For some of us the jolly sound of a fat man singing “ho, ho, ho” is sacred. For others, it’s a nuisance. Here’s how to make sure you’re still together after the holidays…


Ah, the holidays! Most of us envision shared fun and good cheer. It’s a wonderful feeling to go into the season of togetherness, knowing you have a special someone to enjoy it with.

Unfortunately, the holidays can be as stressful as they are merry. No matter how much you have in common with your beloved, you may have different ways of viewing this time of year. Whether the sound of “ho, ho, ho” is sacred or annoying to you is largely based on your upbringing. These different world views can cause unnecessary holiday strife.

Here are 5 holiday misunderstandings — and the best ways to avoid them.

“I didn’t know we were exchanging gifts!”

When this scenario happens at work, it’s embarrassing. When it unfolds in your living room, there can be hurt feelings. We attach all sorts of meanings to gifting. Maybe homemade presents meant the most in your family, but your partner takes the DIY approach as careless, rather than caring. Perhaps gift giving for you involves a personal act of service, like breakfast in bed, and the love of your life is more materialistic.
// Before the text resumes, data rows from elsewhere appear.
Lemma subthread_step_spec n : Forall (fun uid => uid ∈ L) (node_uids n) -> collects (subthread_step n) (node_uids n).
Proof.
  induction n as [uid children IH]. cbn [node_uids]. intros [Hu Hc]%Forall_cons s Hs. cbn [subthread_step].
  assert (Hi : collects (iterate subthread_step children) (flat_map node_uids children)).
  { apply iterate_collects. clear -IH Hc. induction IH as [|n l Hn _ IHl]; [constructor |]. cbn in Hc. apply Forall_app in Hc as [? ?]. constructor; auto. }
  destruct (Hi s Hs) as (d & -> & Hd & Hm). cbn [mbind option_bind]. destruct (add_drawn d uid Hd Hu) as (b & e & -> & He & Hme). cbn [mbind option_bind].
  exists e. split_and!; [done | done |]. intros x. rewrite Hme, orb_true_iff, Hm, elem_of_cons, Z.eqb_eq. tauto.
Qed.

(** ** All threads *)

(** The UIDs of the threads that have one of [search_uids]. *)
Lemma inthread_loop_spec iter search_uids s :
  Forall (fun uid => uid ∈ L) (flat_map node_uids iter) -> wf search_uids -> drawn L s ->
  exists d, inthread_loop iter search_uids s = Some d /\ drawn L d /\
    forall x, mem x d = true <-> mem x s = true \/ exists n y, n ∈ iter /\ x ∈ node_uids n /\ y ∈ node_uids n /\ mem y search_uids = true.
Proof.
  intros Hi Hf. revert s. induction iter as [|[uid children] iter IH]; intros s Hs; cbn [inthread_loop].
  { exists s. split_and!; [done | done |]. intros x. split; [by left |]. intros [? | (n & y & Hn & _)]; [done | by apply not_elem_of_nil in Hn]. }
  cbn [flat_map] in Hi. apply Forall_app in Hi as [Hn Hi]. cbn [node_uids] in Hn. apply Forall_cons in Hn as [Hu Hc].
  destruct (add_drawn [] uid drawn_nil Hu) as (b & d & -> & Hd & Hm). cbn [mbind option_bind].
  assert (Hcs : collects (iterate subthread_step children) (flat_map node_uids children)).
  { apply iterate_collects. clear -Hc L_small. induction children as [|n l IHl]; [constructor |]. cbn in Hc. apply Forall_app in Hc as [? ?]. constructor; [by apply subthread_step_spec | auto]. }
  destruct (Hcs d Hd) as (t & Ht & Hdt & Hmt). unfold search_build_subthread. rewrite Ht. cbn [mbind option_bind].
  assert (Hx : forall x, mem x t = true <-> x ∈ node_uids (Node uid children)) by (intros x; cbn [node_uids]; rewrite Hmt, Hm, orb_false_r, Z.eqb_eq, elem_of_cons; tauto).
  destruct (have_common_loop_spec (S (length t + length search_uids)) [] t [] search_uids 0 0) as (c & Hcc & Hcm); [apply Hdt | done | lia |].
  unfold seq_range_array_have_common. cbn [app length] in Hcc. rewrite Hcc. cbn [mbind option_bind].
  assert (Hnext : exists s', (if c then seq_range_array_merge s t else Some s) = Some s' /\ drawn L s' /\
            forall x, mem x s' = true <-> mem x s = true \/ (c = true /\ mem x t = true)).
  { destruct c; [| exists s; split_and!; [done | done | intros x; intuition discriminate]].
    destruct (merge_drawn s t Hs Hdt) as (s' & -> & Hs' & Hm'). exists s'. split_and!; [done | done |]. intros x. rewrite Hm', orb_true_iff. tauto. }
  destruct Hnext as (s' & -> & Hs' & Hm'). cbn [mbind option_bind]. destruct (IH Hi s' Hs') as (e & -> & He & Hme). exists e. split_and!; [done | done |].
  intros x. rewrite Hme, Hm'. split.
  - intros [[? | [Hct Hxt]] | (n & y & ? & ?)]; [by left | | right; exists n, y; rewrite elem_of_cons; tauto].
    apply Hcm in Hct as (y & Hy1 & Hy2). right. exists (Node uid children), y. rewrite elem_of_cons, <- !Hx. tauto.
  - intros [? | (n & y & [-> | ?]%elem_of_cons & Hxn & Hyn & Hy)]; [by left; left | | right; by exists n, y].
    left. right. rewrite <- Hx in Hxn, Hyn. split; [apply Hcm; by exists y | done].
Qed.
End Drawn.

(** ** Messages and threads *)

(** The messages of a mailbox. *)
Record messages_ok (mails : list mail) : Prop := {
  box_count : 1 <= Z.of_nat (length mails) < UINT32_MAX;
  box_numbered : numbered mails;
  box_uids : Forall (fun m => 1 <= m_uid m < UINT32_MAX) mails;
  box_distinct : NoDup (map m_uid mails);
}.

Section Threads.
Variables (env : search_env) (mailbox_guid : option (list Z)) (hdr : index_header) (mails : list mail) (threads : Z -> list thread_node).
Hypothesis mails_ok : messages_ok mails.
Hypothesis envs_ok : env_ok env.
Hypothesis each_ok : Forall (fun m => header_ok hdr m /\ mailbox_guid = m_mailbox_guid m /\ forall l, lesser m (aborted_lookups env l m)) mails.
Notation count := (Z.of_nat (length mails)).

(** The messages that are in a thread with [m]. *)
Definition in_thread (t : Z) (m : mail) : list mail :=
  filter (fun m' => Exists (fun n => m_uid m ∈ node_uids n /\ m_uid m' ∈ node_uids n) (threads t)) mails.
Notation eval := (eval leaf in_thread).
Notation eval_list := (eval_list leaf in_thread true).

(** What the conditions of an INTHREAD need: they can be searched for, and are
    true or false for every message. *)
Record inthread_ok (v : arg_value) (subs : list mail_search_arg) : Prop := {
  inthread_args : a_thread_args v = true;
  inthread_threads : uids_small (flat_map node_uids (threads (a_thread_type v)));
  inthread_count : 2 * count < INT_MAX;
  inthread_searchable : Forall (fun m => Forall (searchable in_thread m) subs) mails;
  inthread_range : Forall (range_ok count) (mail_search_args_reset subs true);
  inthread_limit : Forall (limit_ok hdr) subs;
  inthread_known : Forall (fun m => eval_list subs m <> 1) mails;
  inthread_results : forallb results_ok subs = true;
}.

(** What the arguments of a search need for a message, before it starts. *)
Inductive askable (m : mail) : mail_search_arg -> Prop :=
  | askable_group v subs :
      is_group v = true -> a_match_always v && a_nonmatch_always v = false -> subs <> [] -> Forall (askable m) subs -> askable m (Arg v subs)
  | askable_leaf v subs :
      is_group v = false -> a_type v <> SEARCH_INTHREAD -> a_match_always v && a_nonmatch_always v = false ->
      (a_type v <> SEARCH_SEQSET -> leaf_ok m v) -> askable m (Arg v subs)
  | askable_inthread v subs :
      a_type v = SEARCH_INTHREAD -> a_match_always v && a_nonmatch_always v = false -> inthread_ok v subs -> askable m (Arg v subs).

(** ** The UIDs that a search finds *)

Lemma found_lookup m : m ∈ mails -> mails !! Z.to_nat (m_seq m - 1) = Some m.
Proof using mails_ok.
  intros [i Hi]%list_elem_of_lookup. destruct (box_numbered _ mails_ok i m Hi) as [-> _]. by replace (Z.to_nat (Z.of_nat i + 1 - 1)) with i by lia.
Qed.

Lemma mails_small : 2 * count < INT_MAX -> uids_small (map m_uid mails).
Proof using mails_ok. intros H. split; [apply Forall_map, mails_ok | by rewrite length_map]. Qed.

Lemma add_found_spec ms s :
  2 * count < INT_MAX -> Forall (fun m => m ∈ mails) ms -> drawn (map m_uid mails) s ->
  exists d, add_found mails (map m_seq ms) s = Some d /\ drawn (map m_uid mails) d /\ forall x, mem x d = true <-> mem x s = true \/ x ∈ map m_uid ms.
Proof using mails_ok.
  clear each_ok envs_ok threads. intros Hc Hms. revert s. induction Hms as [|m ms Hm _ IH]; intros s Hs; cbn [map add_found].
  { exists s. split_and!; [done | done |]. intros x. split; [by left |]. by intros [? | ?%not_elem_of_nil]. }
  rewrite found_lookup by done. cbn [mbind option_bind]. assert (Hu : m_uid m ∈ map m_uid mails) by (apply list_elem_of_fmap; by exists m).
  pose proof (mails_small Hc) as Hsm. pose proof (uid_range _ Hsm _ Hu).
  assert (Hadd : exists d, mailbox_search_result_add s (m_uid m) = Some d /\ drawn (map m_uid mails) d /\ forall x, mem x d = (x =? m_uid m) || mem x s).
  { unfold mailbox_search_result_add. rewrite assert_true by lia. cbn [mbind option_bind].
    rewrite seq_range_exists_spec by first [apply Hs | by eapply drawn_len | lia]. cbn [mbind option_bind]. destruct (mem (m_uid m) s) eqn:E.
    - exists s. split_and!; [done | done |]. intros x. destruct (Z.eqb_spec x (m_uid m)) as [-> |]; [by rewrite E | done].
    - destruct (add_drawn _ Hsm s (m_uid m) Hs Hu) as (b & d & -> & ? & ?). by exists d. }
  destruct Hadd as (d & -> & Hd & Hmd). cbn [mbind option_bind]. destruct (IH d Hd) as (e & -> & He & Hme). exists e. split_and!; [done | done |].
  intros x. rewrite Hme, Hmd, orb_true_iff, Z.eqb_eq, elem_of_cons. tauto.
Qed.

Lemma result_build_spec v subs :
  inthread_ok v subs ->
  exists d, mailbox_search_result_build env mailbox_guid hdr mails subs = Some d /\ wf d /\
    forall x, mem x d = true <-> exists m, m ∈ mails /\ m_uid m = x /\ eval_list subs m = 2.
Proof using mails_ok envs_ok each_ok.
  intros [_ _ Hc Hs Hr Hl _ _]. unfold mailbox_search_result_build.
  rewrite (index_search_spec in_thread env mailbox_guid hdr mails subs envs_ok (box_count _ mails_ok) (box_numbered _ mails_ok)); [| | done | done].
  2:{ apply Forall_forall. intros m Hm. destruct (proj1 (Forall_forall _ _) each_ok m Hm) as (? & ? & ?). split_and!; [done | done | exact (proj1 (Forall_forall _ _) Hs m Hm) | done]. }
  cbn [mbind option_bind]. destruct (add_found_spec (filter (fun m => eval_list subs m = 2) mails) [] Hc) as (d & -> & [Hd _] & Hm); [| by split |].
  { apply Forall_forall. intros m Hm. by apply list_elem_of_filter in Hm as [_ ?]. }
  exists d. split_and!; [done | done |]. intros x. rewrite Hm. split.
  - intros [? | (m & -> & [? ?]%list_elem_of_filter)%list_elem_of_fmap]; [done | by exists m].
  - intros (m & Hin & <- & ?). right. apply list_elem_of_fmap. exists m. split; [done |]. by apply list_elem_of_filter.
Qed.

(** ** One INTHREAD *)

(** A disjunction of conditions that are true or false. *)
Lemma disj_all_known l : Forall tri l -> Forall (fun x => x <> 1) l -> disj_all l = 2 /\ 2 ∈ l \/ disj_all l = 0 /\ 2 ∉ l.
Proof.
  induction l as [|x l IH]; intros Ht Hk; [right; split; [done | by intros ?%not_elem_of_nil] |]. apply Forall_cons in Ht as [Hx Ht], Hk as [Hx1 Hk].
  unfold disj_all, tri in *. cbn [foldr]. rewrite elem_of_cons. destruct (decide (x = 2)) as [-> | Hx2].
  - left. split; [| by left]. destruct (IH Ht Hk) as [[-> _] | [-> _]]; lia.
  - assert (x = 0) as -> by lia. destruct (IH Ht Hk) as [[-> ?] | [-> ?]]; [left; split; [lia | by right] | right; split; [lia |]]. by intros [? | ?].
Qed.

Lemma inthread_result_spec v subs :
  a_type v = SEARCH_INTHREAD -> inthread_ok v subs ->
  exists s, search_build_inthread_result env mailbox_guid hdr mails threads v subs = Some (put_seqset s v) /\ wf s /\ len_ok s /\
    forall m, m ∈ mails -> eval (Arg v subs) m = neg (a_match_not v) (if mem (m_uid m) s then 2 else 0).
Proof using mails_ok envs_ok each_ok.
  intros Ht Hv. destruct (result_build_spec v subs Hv) as (d & Hd & Hw & Hm). unfold search_build_inthread_result. rewrite (inthread_args _ _ Hv), assert_true by done.
  cbn [mbind option_bind]. rewrite Hd. cbn [mbind option_bind].
  assert (Hs : exists s, (if (length d =? 0)%nat then Some (put_seqset [] v) else seqset ← inthread_loop (threads (a_thread_type v)) d []; Some (put_seqset seqset v)) = Some (put_seqset s v) /\
            wf s /\ len_ok s /\ forall x, mem x s = true <-> exists n y, n ∈ threads (a_thread_type v) /\ x ∈ node_uids n /\ y ∈ node_uids n /\ mem y d = true).
  { destruct (Nat.eqb_spec (length d) 0) as [E | _].
    - exists []. destruct d; [| done]. split_and!; [done | done | done |]. intros x. split; [done |]. by intros (n & y & _ & _ & _ & ?).
    - pose proof (inthread_threads _ _ Hv) as Hsm.
      destruct (inthread_loop_spec _ Hsm (threads (a_thread_type v)) d []) as (s & -> & Hs & Hms); [by apply Forall_forall | done | apply drawn_nil |].
      exists s. split_and!; [done | apply Hs | by eapply drawn_len |]. intros x. rewrite Hms. split; [by intros [? | ?] | by right]. }
  destruct Hs as (s & -> & Hws & Hls & Hms). exists s. split_and!; [done | done | done |]. intros m Hin. cbn [MailSearchEval.eval]. rewrite Ht. f_equal.
  set (l := map _ (in_thread _ m)). assert (Hl : Forall tri l /\ Forall (fun x => x <> 1) l).
  { split; apply Forall_map, Forall_forall; intros m' Hm'.
    - apply conj_all_tri, evals_tri, leaf_range.
    - apply list_elem_of_filter in Hm' as [_ Hm']. exact (proj1 (Forall_forall _ _) (inthread_known _ _ Hv) m' Hm'). }
  destruct Hl as [Htri Hkn]. assert (Hiff : 2 ∈ l <-> mem (m_uid m) s = true).
  { rewrite Hms. subst l. rewrite (list_elem_of_fmap (fun m' => conj_all (map (fun sub => eval sub m') subs))). split.
    - intros (m' & He & [(n & Hn & Hu & Hu')%Exists_exists Hm']%list_elem_of_filter). exists n, (m_uid m'). split_and!; [done | done | done |]. apply Hm. by exists m'.
    - intros (n & y & Hn & Hu & Hy & (m' & Hm' & <- & He)%Hm). exists m'. split; [done |]. apply list_elem_of_filter. split; [| done]. apply Exists_exists. by exists n. }
  destruct (disj_all_known l Htri Hkn) as [[-> H2] | [-> H2]]; rewrite Hiff in H2; by destruct (mem (m_uid m) s).
Qed.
The best way to avoid feelings of resentment in this area is to be clear upfront. The challenge is that surprise is a part of the fun of giving and receiving gifts. Don’t say, “I don’t care about gifts,” if the exchange means something to you. Most of all, remember that no one is obligated to give you anything. Be grateful that you are loved.
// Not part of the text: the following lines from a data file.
(* ===== verification/MailIndexMapProps.v ===== *)
(** * Lookups in a map of a mail index

    The binary search for a UID, the range of sequences of a range of UIDs, and
    the first message with given flags from the low-water marks on. *)

From S2P Require Import Prelude SeqRange ImapQuote MailIndexMap.

(** ** Ascending UIDs *)

Definition ascending (recs : list mail_index_record) : Prop := StronglySorted (fun a b => r_uid a < r_uid b) recs /\ Forall (fun r => 1 <= r_uid r) recs.

Lemma ascending_lt recs i j a b : ascending recs -> recs !! i = Some a -> recs !! j = Some b -> (i < j)%nat -> r_uid a < r_uid b.
Proof.
  intros [Hs _]. revert i j. induction Hs as [| r l Hs IH Hf]; intros i j Ha Hb Hij; [done |]. destruct j as [|j]; [lia |]. destruct i as [|i]; cbn in *.
  - injection Ha as <-. rewrite Forall_lookup in Hf. eauto.
  - eapply IH; [done.. | lia].
Qed.

Lemma ascending_ge recs i a : ascending recs -> recs !! i = Some a -> Z.of_nat i + 1 <= r_uid a.
Proof.
  intros Hs. revert a. induction i as [|i IH]; intros a Ha.
  - destruct Hs as [_ Hf]. rewrite Forall_lookup in Hf. specialize (Hf _ _ Ha). cbn in Hf. lia.
  - destruct (lookup_lt_is_Some_2 recs i) as [b Hb]; [apply lookup_lt_Some in Ha; lia |]. specialize (IH b Hb).
    pose proof (ascending_lt recs i (S i) b a Hs Hb Ha). lia.
Qed.

Lemma ascending_take n recs : ascending recs -> ascending (take n recs).
Proof.
  intros [Hs Hf]. split; [| by apply Forall_take]. clear Hf. revert n. induction Hs as [| r l Hs IH Hf]; intros [|n]; cbn; constructor; auto using Forall_take.
Qed.

Lemma map_idx_lookup recs idx : 0 <= idx -> MAIL_INDEX_MAP_IDX recs idx = recs !! Z.to_nat idx.
Proof. intros. unfold MAIL_INDEX_MAP_IDX. destruct (Z.ltb_spec idx 0); [lia | done]. Qed.

Lemma map_idx_some recs idx : 0 <= idx < Z.of_nat (length recs) -> exists rec, recs !! Z.to_nat idx = Some rec /\ MAIL_INDEX_MAP_IDX recs idx = Some rec.
Proof. intros H. rewrite map_idx_lookup by lia. destruct (lookup_lt_is_Some_2 recs (Z.to_nat idx)) as [rec ->]; [lia | eauto]. Qed.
“How can you hate the holidays?”

You want to turn your home into a winter wonderland, but your sweetie considers tinsel a nuisance. If the holidays for you are all about tradition, you might feel at odds if your mate is a Scrooge. Before you begin decking the halls, come to a compromise about what is acceptable.

Do you really need baby reindeer in every room? Let your partner know clearly what your holiday intentions are and create a small way for them to participate. There are no right answers; only what you both agree upon.

“Do we have to go to church?”

Perhaps you haven’t seen a church since your baptism, but Christmas in the pews is an important tradition for your boyfriend. If your fiancé is all about Hanukkah and you’re strictly non-sectarian, this is not news to you as a couple, right?

Respect each other’s backgrounds by sharing traditions. Comprising not only shows mutual respect; it’s the only way to have a successful relationship. Empathize with what the religious ceremony means to the other person. Come on, attending midnight mass won’t kill you, but it will show your love that you are in it for keeps.

“I thought we were visiting my family.”

Where to spend the holidays is a huge area of contention. The only way to have peace in this area is pre-planned alternating.

Thanksgiving with his family one year and with your family the next is one approach. Christmas brunch with your husband’s parents in the morning and Yuletide dinner with yours in the evening is another approach. Don’t fall for guilt trips from any party. Everyone’s family is equally as important.

“Why didn’t you tell me your brother was coming?”

Your brand new bro-in-law expects to couch surf in your living room “for a while.” You would have enjoyed advance notice, but the brother and bags are already at the front door. Whoops!

Some families have open door policies when it comes to the holidays. If anyone shows up unexpected, this can be a major dilemma. Before this happens, establish a rule that any guests must give advance notice, and you must both approve. If the family member is already there, make accommodations as best you can, but you are not obligated to host them indefinitely.

As for uninvited dinner guests, sure, it’s a bother but make room. His Aunt Ida may always have something snarky to say, but don’t be a Grinch. There should always be space at the inn — for at least 24 hours anyway.

The holidays are all about love. Communicate openly and often to make sure that your relationship survives “the happiest time of the year.”